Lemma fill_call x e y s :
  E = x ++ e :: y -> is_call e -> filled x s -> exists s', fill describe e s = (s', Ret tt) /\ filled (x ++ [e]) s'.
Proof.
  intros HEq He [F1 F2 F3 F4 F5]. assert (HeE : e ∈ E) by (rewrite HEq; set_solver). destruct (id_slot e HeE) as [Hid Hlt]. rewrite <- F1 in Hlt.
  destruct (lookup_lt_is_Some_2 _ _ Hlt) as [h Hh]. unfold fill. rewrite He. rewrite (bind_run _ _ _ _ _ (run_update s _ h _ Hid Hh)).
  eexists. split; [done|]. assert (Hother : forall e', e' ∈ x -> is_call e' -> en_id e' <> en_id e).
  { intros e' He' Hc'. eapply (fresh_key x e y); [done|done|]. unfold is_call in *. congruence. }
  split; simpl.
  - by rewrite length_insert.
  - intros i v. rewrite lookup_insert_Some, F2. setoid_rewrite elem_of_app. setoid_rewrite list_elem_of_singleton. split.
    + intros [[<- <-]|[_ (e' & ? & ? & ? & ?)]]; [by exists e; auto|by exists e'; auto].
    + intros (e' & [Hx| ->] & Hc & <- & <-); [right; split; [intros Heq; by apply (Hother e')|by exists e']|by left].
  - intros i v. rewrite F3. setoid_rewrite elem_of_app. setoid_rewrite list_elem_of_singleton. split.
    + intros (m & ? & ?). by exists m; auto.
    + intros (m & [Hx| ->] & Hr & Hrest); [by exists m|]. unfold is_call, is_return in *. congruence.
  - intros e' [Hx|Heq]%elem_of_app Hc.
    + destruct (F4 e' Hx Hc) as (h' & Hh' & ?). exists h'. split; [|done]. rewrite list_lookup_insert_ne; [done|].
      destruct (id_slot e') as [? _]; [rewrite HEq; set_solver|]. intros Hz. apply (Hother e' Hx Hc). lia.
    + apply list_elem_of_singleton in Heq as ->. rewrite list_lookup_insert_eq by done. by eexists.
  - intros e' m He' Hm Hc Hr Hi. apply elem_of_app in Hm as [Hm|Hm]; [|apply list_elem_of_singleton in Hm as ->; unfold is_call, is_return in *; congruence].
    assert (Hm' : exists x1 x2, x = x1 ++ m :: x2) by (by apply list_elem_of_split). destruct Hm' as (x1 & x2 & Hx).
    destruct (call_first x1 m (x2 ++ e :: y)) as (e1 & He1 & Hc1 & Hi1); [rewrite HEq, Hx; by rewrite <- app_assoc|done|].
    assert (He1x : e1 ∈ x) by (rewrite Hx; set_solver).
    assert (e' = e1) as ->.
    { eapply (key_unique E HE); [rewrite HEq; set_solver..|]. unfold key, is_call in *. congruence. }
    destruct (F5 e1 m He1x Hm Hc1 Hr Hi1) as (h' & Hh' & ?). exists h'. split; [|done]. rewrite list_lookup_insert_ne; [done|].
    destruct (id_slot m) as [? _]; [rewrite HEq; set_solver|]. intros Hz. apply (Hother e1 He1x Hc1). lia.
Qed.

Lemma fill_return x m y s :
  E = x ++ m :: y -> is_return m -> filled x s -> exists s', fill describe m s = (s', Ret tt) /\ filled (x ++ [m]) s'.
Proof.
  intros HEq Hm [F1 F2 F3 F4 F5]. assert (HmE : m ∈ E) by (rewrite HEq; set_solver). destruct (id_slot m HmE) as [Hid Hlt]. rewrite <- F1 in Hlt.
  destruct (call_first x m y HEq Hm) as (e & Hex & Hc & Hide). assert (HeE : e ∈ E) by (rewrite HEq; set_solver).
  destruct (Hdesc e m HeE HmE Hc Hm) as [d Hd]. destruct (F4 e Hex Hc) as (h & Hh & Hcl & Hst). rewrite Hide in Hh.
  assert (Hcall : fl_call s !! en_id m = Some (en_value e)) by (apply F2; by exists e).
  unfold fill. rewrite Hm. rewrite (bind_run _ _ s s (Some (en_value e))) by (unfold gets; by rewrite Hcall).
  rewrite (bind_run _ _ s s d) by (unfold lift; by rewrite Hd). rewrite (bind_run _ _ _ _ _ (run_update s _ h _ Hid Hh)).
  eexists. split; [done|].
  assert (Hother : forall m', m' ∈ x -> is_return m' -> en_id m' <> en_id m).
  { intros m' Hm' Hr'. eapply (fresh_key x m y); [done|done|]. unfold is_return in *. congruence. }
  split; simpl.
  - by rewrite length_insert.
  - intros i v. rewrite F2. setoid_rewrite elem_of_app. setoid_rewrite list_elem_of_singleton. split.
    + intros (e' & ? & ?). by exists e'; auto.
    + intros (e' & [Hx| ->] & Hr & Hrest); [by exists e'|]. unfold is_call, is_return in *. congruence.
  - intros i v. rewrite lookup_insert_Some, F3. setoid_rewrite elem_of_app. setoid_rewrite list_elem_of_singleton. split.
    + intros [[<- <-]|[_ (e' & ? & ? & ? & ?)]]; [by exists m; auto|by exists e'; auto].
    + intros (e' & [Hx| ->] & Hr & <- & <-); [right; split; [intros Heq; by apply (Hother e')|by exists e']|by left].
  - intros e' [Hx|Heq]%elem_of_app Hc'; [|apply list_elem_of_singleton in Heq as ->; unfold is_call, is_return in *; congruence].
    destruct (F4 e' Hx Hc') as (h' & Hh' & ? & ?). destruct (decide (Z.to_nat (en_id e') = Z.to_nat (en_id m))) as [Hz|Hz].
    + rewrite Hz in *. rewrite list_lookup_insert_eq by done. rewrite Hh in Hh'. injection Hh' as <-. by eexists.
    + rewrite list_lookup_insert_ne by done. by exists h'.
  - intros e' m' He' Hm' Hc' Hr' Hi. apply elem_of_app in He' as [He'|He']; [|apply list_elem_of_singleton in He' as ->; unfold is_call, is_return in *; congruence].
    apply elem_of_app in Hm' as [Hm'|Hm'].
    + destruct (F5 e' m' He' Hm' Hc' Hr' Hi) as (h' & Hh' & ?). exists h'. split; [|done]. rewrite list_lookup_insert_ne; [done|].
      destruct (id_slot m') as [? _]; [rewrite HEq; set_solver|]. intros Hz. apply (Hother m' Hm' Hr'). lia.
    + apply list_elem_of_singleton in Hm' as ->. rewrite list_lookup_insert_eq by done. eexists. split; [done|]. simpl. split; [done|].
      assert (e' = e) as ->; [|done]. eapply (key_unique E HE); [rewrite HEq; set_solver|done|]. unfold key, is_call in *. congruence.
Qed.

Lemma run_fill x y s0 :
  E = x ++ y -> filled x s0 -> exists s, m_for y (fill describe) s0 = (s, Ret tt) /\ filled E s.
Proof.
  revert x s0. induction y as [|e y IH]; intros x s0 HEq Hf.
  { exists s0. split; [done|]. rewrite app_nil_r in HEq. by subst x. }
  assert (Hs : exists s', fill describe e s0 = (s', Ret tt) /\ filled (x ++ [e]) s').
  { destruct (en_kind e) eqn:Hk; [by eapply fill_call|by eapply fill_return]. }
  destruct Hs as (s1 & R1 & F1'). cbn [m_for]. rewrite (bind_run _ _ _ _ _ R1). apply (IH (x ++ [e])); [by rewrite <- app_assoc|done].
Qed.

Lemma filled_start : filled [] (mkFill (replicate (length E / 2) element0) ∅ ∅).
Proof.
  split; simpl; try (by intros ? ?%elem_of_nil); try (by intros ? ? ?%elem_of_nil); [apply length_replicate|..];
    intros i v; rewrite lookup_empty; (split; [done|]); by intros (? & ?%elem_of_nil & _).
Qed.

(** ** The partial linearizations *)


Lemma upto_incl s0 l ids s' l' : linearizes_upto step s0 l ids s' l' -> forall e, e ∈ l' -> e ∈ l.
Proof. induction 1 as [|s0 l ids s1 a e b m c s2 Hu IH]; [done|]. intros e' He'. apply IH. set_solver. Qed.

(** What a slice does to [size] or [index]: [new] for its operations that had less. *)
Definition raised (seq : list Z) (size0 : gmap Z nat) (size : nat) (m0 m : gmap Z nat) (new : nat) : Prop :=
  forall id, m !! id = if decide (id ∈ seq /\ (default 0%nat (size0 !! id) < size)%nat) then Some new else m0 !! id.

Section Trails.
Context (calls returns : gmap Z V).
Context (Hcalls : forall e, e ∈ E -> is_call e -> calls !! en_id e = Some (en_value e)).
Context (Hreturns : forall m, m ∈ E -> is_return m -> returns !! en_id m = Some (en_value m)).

---

■ WHAT YOU HAVE TO DO: An exact copy of the lines above, from the one containing "- intros i v. rewrite F2." through the one containing "Hr & <- & <-); [right;", is the whole of the answer.

■ OUTPUT BELOW:
  - intros i v. rewrite F2. setoid_rewrite elem_of_app. setoid_rewrite list_elem_of_singleton. split.
    + intros (e' & ? & ?). by exists e'; auto.
    + intros (e' & [Hx| ->] & Hr & Hrest); [by exists e'|]. unfold is_call, is_return in *. congruence.
  - intros i v. rewrite lookup_insert_Some, F3. setoid_rewrite elem_of_app. setoid_rewrite list_elem_of_singleton. split.
    + intros [[<- <-]|[_ (e' & ? & ? & ? & ?)]]; [by exists m; auto|by exists e'; auto].
    + intros (e' & [Hx| ->] & Hr & <- & <-); [right; split; [intros Heq; by apply (Hother e')|by exists e']|by left].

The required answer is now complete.